At least they knew each other a little, these two. Admittedly most of their time together had been at bedsides, but I felt grateful for even that. My mother and Dolan had barely passed each other in the world, meeting each other just a week before her stroke. Wib and I had gone over to the nursing home together. We’d found my mother hunched over in her wheelchair in the television room. She wasn’t watching the screen; such things didn’t seem to interest her anymore. Nothing really seemed to interest her. I held Dolan in my arms, like a present I was proud of, the best present I would ever give my mother. We’d pulled up chairs and sat down in front of her.
“Hi, Mum,” I’d said, feeling weepy already. “How are you?”
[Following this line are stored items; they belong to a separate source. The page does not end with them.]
(** What the main thread builds from valid inputs. *)
Lemma main_state (slots blue green : Z) (sh : list Color -> list Color) :
  0 < slots -> 0 <= blue -> 0 <= green -> 0 < blue + green ->
  main slots blue green sh
  = inr (init slots (sh (replicate (Z.to_nat blue) Blue
                         ++ replicate (Z.to_nat green) Green))).
Proof.
  intros Hs Hb Hg Hbg. unfold main, configure.
  assert (E1 : (slots <=? 0) = false) by (apply Z.leb_gt; lia).
  assert (E2 : (blue <? 0) = false) by (apply Z.ltb_ge; lia).
  assert (E3 : (green <? 0) = false) by (apply Z.ltb_ge; lia).
  assert (E4 : (blue =? 0) && (green =? 0) = false).
  { apply andb_false_iff.
    destruct (Z.eq_dec blue 0); [right|left]; apply Z.eqb_neq; lia. }
  rewrite E1, E2, E3, E4. reflexivity.
Qed.

(** Every reachable state can be run to completion. *)
Lemma can_finish (slots : Z) (colors : list Color) (n : nat) (s : State) :
  0 < slots -> reachable slots colors s -> (measure s <= n)%nat ->
  exists sched s', run sched s = Some s' /\ all_done s'.
Proof.
  intros Hs. revert s. induction n as [|n IH]; intros s Hr Hm.
  - destruct (done_or_moves _ _ _ Hs Hr) as [D|(i & s1 & Hstep)].
    + exists [], s. split; [reflexivity|exact D].
    + apply step_measure in Hstep. lia.
  - destruct (done_or_moves _ _ _ Hs Hr) as [D|(i & s1 & Hstep)].
    + exists [], s. split; [reflexivity|exact D].
    + destruct (IH s1) as (sched & s' & Hrun & D).
      * eapply reach_step; eauto.
      * apply step_measure in Hstep. lia.
      * exists (i :: sched), s'. split; [|exact D].
        cbn [run]. rewrite Hstep. exact Hrun.
Qed.

Lemma replay_snoc (slots : Z) (log : list Message) (r r1 r2 : Reader)
    (m : Message) :
  replay slots r log = Some r1 -> observe slots r1 m = Some r2 ->
  replay slots r (log ++ [m]) = Some r2.
Proof.
  revert r. induction log as [|x log IH]; intros r H1 H2.
  - cbn in *. injection H1 as ->. rewrite H2. reflexivity.
  - cbn in *. destruct (observe slots r x) as [r'|]; [|discriminate].
    apply IH; assumption.
Qed.

(** Deciding the tests of [observe] by arithmetic. *)
Ltac decide_tests :=
  repeat first
    [ match goal with
      | |- context [?x =? ?y] =>
          first [ rewrite (proj2 (Z.eqb_eq x y)) by lia
                | rewrite (proj2 (Z.eqb_neq x y)) by lia ]
      | |- context [?x <? ?y] =>
          first [ rewrite (proj2 (Z.ltb_lt x y)) by lia
                | rewrite (proj2 (Z.ltb_ge x y)) by lia ]
      | |- context [?x <=? ?y] =>
          first [ rewrite (proj2 (Z.leb_le x y)) by lia
                | rewrite (proj2 (Z.leb_gt x y)) by lia ]
      end
    | progress cbn [andb color_eqb] ].

Ltac view_cases H :=
  unfold holder_view, in_sync in H; cbn in H;
  repeat match type of H with
         | _ /\ _ => let A := fresh "V" in destruct H as [A H]
         | _ \/ _ => destruct H as [H|H]
         end.

Ltac solve_view :=
  unfold holder_view, in_sync; cbn;
  repeat match goal with
         | |- context [if ?x =? ?y then _ else _] =>
             destruct (Z.eqb_spec x y)
         end;
  repeat match goal with
         | |- _ /\ _ => split
         end;
  first [ lia
        | reflexivity
        | f_equal; lia
        | left; split; first [lia | reflexivity | f_equal; lia]
        | right; split; first [lia | reflexivity | f_equal; lia] ].

Lemma ex_and_comm (A : Type) (P Q : A -> Prop) :
  (exists x, Q x /\ P x) -> exists x, P x /\ Q x.
Proof. intros (x & H1 & H2). exists x. split; assumption. Qed.

Ltac holder_case :=
  apply ex_and_comm; eexists; split;
  [ first [ left; split; reflexivity
          | right; eexists; split;
            [reflexivity | cbn; decide_tests; reflexivity] ]
  | solve_view ].

(** A statement inside a [with room_mutex:] block keeps the reader's view,
    printing at most one message, which the reader accepts. *)
Lemma holder_step (slots : Z) (sh sh' : Shared) (t t' : Thread) (r : Reader) :
  thread_step sh t = Some (sh', t') ->
  in_room_mutex (tcolor t) (pc t) = true ->
  in_room_mutex (tcolor t') (pc t') = true ->
  Z.b2z (occupant (tcolor t) (pc t)) <= room_ctr sh <= slots ->
  id_state t ->
  (forall a, current_thread_id t = Some a -> a <= thread_id sh) ->
  holder_view sh t r ->
  exists r',
    holder_view sh' t' r'
    /\ ((stdout sh' = stdout sh /\ r' = r)
        \/ exists m, stdout sh' = stdout sh ++ [m]
                     /\ observe slots r m = Some r').
Proof.
  intros Hs Hin Hin' Hrc Hid Hle Hv.
  destruct Hid as [Hc|Hid];
    [destruct t as [c p cur hd]; cbn [pc] in Hc; subst p; discriminate|].
  destruct t as [c p cur hd]. destruct r as [rm lid].
  destruct sh as [pl ts bg [bc bco bm] [gc gco gm] nb ng tid rc rmx out].
  cbn [pc tcolor current_thread_id] in *.
  step_cases Hs c p; cbn in Hin, Hin'; try discriminate;
    cbn in Hrc, Hid, Hle; view_cases Hv; subst;
    try match type of Hid with
        | exists _, _ =>
            let a := fresh "a" in let Hge := fresh "Hge" in
            destruct Hid as (a & -> & Hge); specialize (Hle a eq_refl)
        end;
    holder_case.
Qed.

(** A statement outside the [with room_mutex:] blocks leaves what they
    protect alone. *)
Lemma outside_step (sh sh' : Shared) (t t' : Thread) :
  thread_step sh t = Some (sh', t') ->
  in_room_mutex (tcolor t) (pc t) = false ->
  in_room_mutex (tcolor t') (pc t') = false ->
  room_ctr sh' = room_ctr sh /\ thread_id sh' = thread_id sh
  /\ stdout sh' = stdout sh /\ room_mutex sh' = room_mutex sh.
Proof.
  intros Hs Hin Hin'. destruct t as [c p cur hd].
  destruct sh as [pl ts bg [bc bco bm] [gc gco gm] nb ng tid rc rmx out].
  step_cases Hs c p; cbn in Hin, Hin'; try discriminate; cbn; auto.
Qed.

(** Taking [room_mutex]. *)
Lemma acquire_step (sh sh' : Shared) (t t' : Thread) :
  thread_step sh t = Some (sh', t') ->
  in_room_mutex (tcolor t) (pc t) = false ->
  in_room_mutex (tcolor t') (pc t') = true ->
  room_ctr sh' = room_ctr sh /\ thread_id sh' = thread_id sh
  /\ stdout sh' = stdout sh /\ room_mutex sh = false
  /\ tcolor t' = tcolor t
  /\ owns_bg (tcolor t) (tcolor t) (pc t) = true
  /\ (pc t' = EnterIdIncr \/ pc t' = ExitAllowedRelease).
Proof.
  intros Hs Hin Hin'. destruct t as [c p cur hd].
  destruct sh as [pl ts bg [bc bco bm] [gc gco gm] nb ng tid rc rmx out].
  step_cases Hs c p; cbn in Hin, Hin'; try discriminate; cbn; auto 10.
Qed.

(** Giving [room_mutex] back. *)
Lemma release_step (sh sh' : Shared) (t t' : Thread) :
  thread_step sh t = Some (sh', t') ->
  in_room_mutex (tcolor t) (pc t) = true ->
  in_room_mutex (tcolor t') (pc t') = false ->
  pc t' <> Crashed ->
  room_ctr sh' = room_ctr sh /\ thread_id sh' = thread_id sh
  /\ stdout sh' = stdout sh /\ room_mutex sh' = false
  /\ tcolor t' = tcolor t
  /\ owns_bg (tcolor t') (tcolor t') (pc t') = true
  /\ (pc t = EnterRoomRelease \/ pc t = ExitRoomRelease).
Proof.
  intros Hs Hin Hin' Hnc. destruct t as [c p cur hd].
  destruct sh as [pl ts bg [bc bco bm] [gc gco gm] nb ng tid rc rmx out].
  step_cases Hs c p; cbn in Hin, Hin', Hnc; try discriminate;
    try contradiction; cbn; auto 10.
Qed.

Lemma holder_view_ext (sh sh' : Shared) (t : Thread) (r : Reader) :
  room_ctr sh' = room_ctr sh -> thread_id sh' = thread_id sh ->
  holder_view sh t r -> holder_view sh' t r.
Proof. unfold holder_view. intros -> ->. exact (fun H => H). Qed.

Lemma owner_colours (sh sh' : Shared) (t t' : Thread) :
  thread_step sh t = Some (sh', t') ->
  Z.b2z (owns_bg Blue (tcolor t) (pc t))
    + Z.b2z (owns_bg Green (tcolor t') (pc t')) <= 1
  /\ Z.b2z (owns_bg Green (tcolor t) (pc t))
       + Z.b2z (owns_bg Blue (tcolor t') (pc t')) <= 1.
Proof.
  intros Hs. destruct t as [c p cur hd].
  destruct sh as [pl ts bg [bc bco bm] [gc gco gm] nb ng tid rc rmx out].
  step_cases Hs c p; cbn; lia.
Qed.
She’d looked at me consideringly. No matter how long it had been since we’d seen each other, she usually reacted as though I’d just been there a few minutes before and what was I making such a fuss about? She was often confused about how old I was, but she always seemed to know me. The same was true for my siblings. My father was the only one she really brightened up for, and she’d hold his hand while he visited. In my whole life I never remembered seeing them hold hands. “I don’t believe she said ‘I love you’ as much in our whole marriage as she has in the last couple of years,” he had told me once.